Crítica | Venom

Parasita é dito como um organismo que vive de ou em outro organismo, dele obtendo alimento e não raro causando-lhe dano, e é esse o termo utilizado para designar as criaturas alienígenas que o Projeto Vida encontra em uma das suas naves inter – espaciais na nova adaptação de quadrinhos da Sony. Isso não é por acaso, a intenção de Venom do diretor Ruben Fleischer (de Zumbilândia e Caça aos Gangsteres) é claramente a de falar desse tipo de relação mesquinha em seu pretenso filme de herói (ou anti herói), mas ele passa por uma dificuldade básica de encontrar sua identidade, mesmo passando pelas mãos de tantos roteiristas.
A história já começa bifurcada, mostrando as duas partes que deveriam formar o personagem Venom. Nos laboratórios do Instituto Vida, há  Carlton Drake (Riz Ahmed), um personagem maniqueísta, interesseiro, bandido e assassino e essa definição é dada pela outra parte estudada, o Eddie Brock de Tom Hardy, um homem de vida simples e de muitas obsessões, jornalista de tv incisivo e bastante intrépido. As coincidências do roteiro fazem os dois núcleos se encontrarem e o resultado dessa reunião é explosivo, como os muitos efeitos de pólvora do filme e a vida pessoal de Eddie é dinamitada, ao ponto dele perder Annie (Michele Williams), sua futura esposa, seu emprego e até o lugar onde morava.
A quantidade de personagens pára exatamente aí, praticamente só há esses três no filme de quase duas horas de duração. Muitos textos críticos ao longa falavam que o jeito que Hardy atua é diferente demais de todo o resto do elenco, e de fato é, mesmo levando em conta Williams e Ahmed. Nos quadrinhos o personagem depende demais do Homem Aranha e a pergunta sobre esses projetos da Sony de explorar o universo do Cabeça de Teia sem seu carro chefe daria certo, ao menos até agora é negativa, quase nula. A tentativa de transformar esse num filme sobre transtornos esbarra na falta de complexidade de todos os personagens e nas situações muito banais que ocorrem. Nem mesmo a tentativa de Hardy em soar como um louco que não se adapta a um novo mundo e condições funciona.

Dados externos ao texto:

(* ===== verification/Sweep.v ===== *)
(** * The cache sweep worker (src/internal/worker/cache_sweep.go)

    One pass of the sweeper over the download cache: the purges of deleted
    uploads, the disk-pressure, inactivity and budget evictions, the stats.
    The measurements of the volume and the moment the context is done are
    schedules in the state, so every interruption is covered. *)

From stdpp Require Import sorting.
From S2P Require Import Prelude GoLib Hex Sql Schema UploadStore Settings Cache.
From S2P Require Import WorkerBase.
From Corelib Require Import Floats.SpecFloat.

(** CacheSweepWorker. [None] is the zero time. [sw_usage] are the results of
    the next calls of usage (total, used, ok), [sw_ctx] the checks of the
    context that still find it alive ([None]: all). *)
Record SweepState := mkSweep {
  sw_svc : CachedSettings;
  sw_store : Store;
  sw_lastPurgeID : Z;
  sw_pruneLog : bool;
  sw_lastPrune : option Z;
  sw_lastReconcile : option Z;
  sw_privateAllowed : bool;
  sw_DownloadCacheMaxBytes : option Z;
  sw_batch : Z;
  sw_lastStats : Metrics;
  sw_usage : list (Z * Z * bool);
  sw_ctx : option nat;
}.

Definition sw_db (s : SweepState) : Db := c_db (sw_svc s).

Passa aproximadamente um hora de filme para finalmente a figura do Venom completa aparecer, e até esse ponto, muita história tediosa e sem sentido ocorre. As cenas de ação também não fazem muito, são genéricas, fato que faz tudo não fazer sentido, incluindo aí a tentativa de mostrar Brock como detentor de um certo monopólio da virtude. Se todas as pessoas mostradas são rasas e não agem de maneira realmente humana, não há tanto impacto na postura diferenciada já que não muito há com quem comparar.
Ao menos no que toca Eddie Brock o que se esperava era que o personagem fosse mostrado como um ser com dualidades, mas isso pouco se vê. A transição de ser parasitário para um realmente simbiótico é muito brusca, em um momento o alien trata Eddie como lixo , após a primeira separação dos dois , eles se tornam super amigos, próximos demais, e isso não faz o menor sentido diante das condições mostradas em tela e de não haver a mínima construção narrativa para a mudança dessas relações.
Venom não funciona como filme de ação e isso nem passa necessariamente pela presença ou ausência do Aranha, sua concepção primordial foi um equivoco e o roteiro é na mesma medida pretensioso e bagunçado, sem conseguir atingir praticamente objetivo nenhum de seus produtores, não conseguindo ser um filme de monstro, de personagem heroico, de ficção científica escapista, tendo poucos momentos divertidos e muitos mal calculados, cuja graça é quase nenhuma nas tentativas cômicas. O filme ainda possui uma cena pós crédito que abre possibilidade de uma continuação, que claramente só ocorrerá se o espectador ignorar todos os terríveis erros da historia para que renda uma bilheteria rentosa o suficiente para gerar um Venom 2.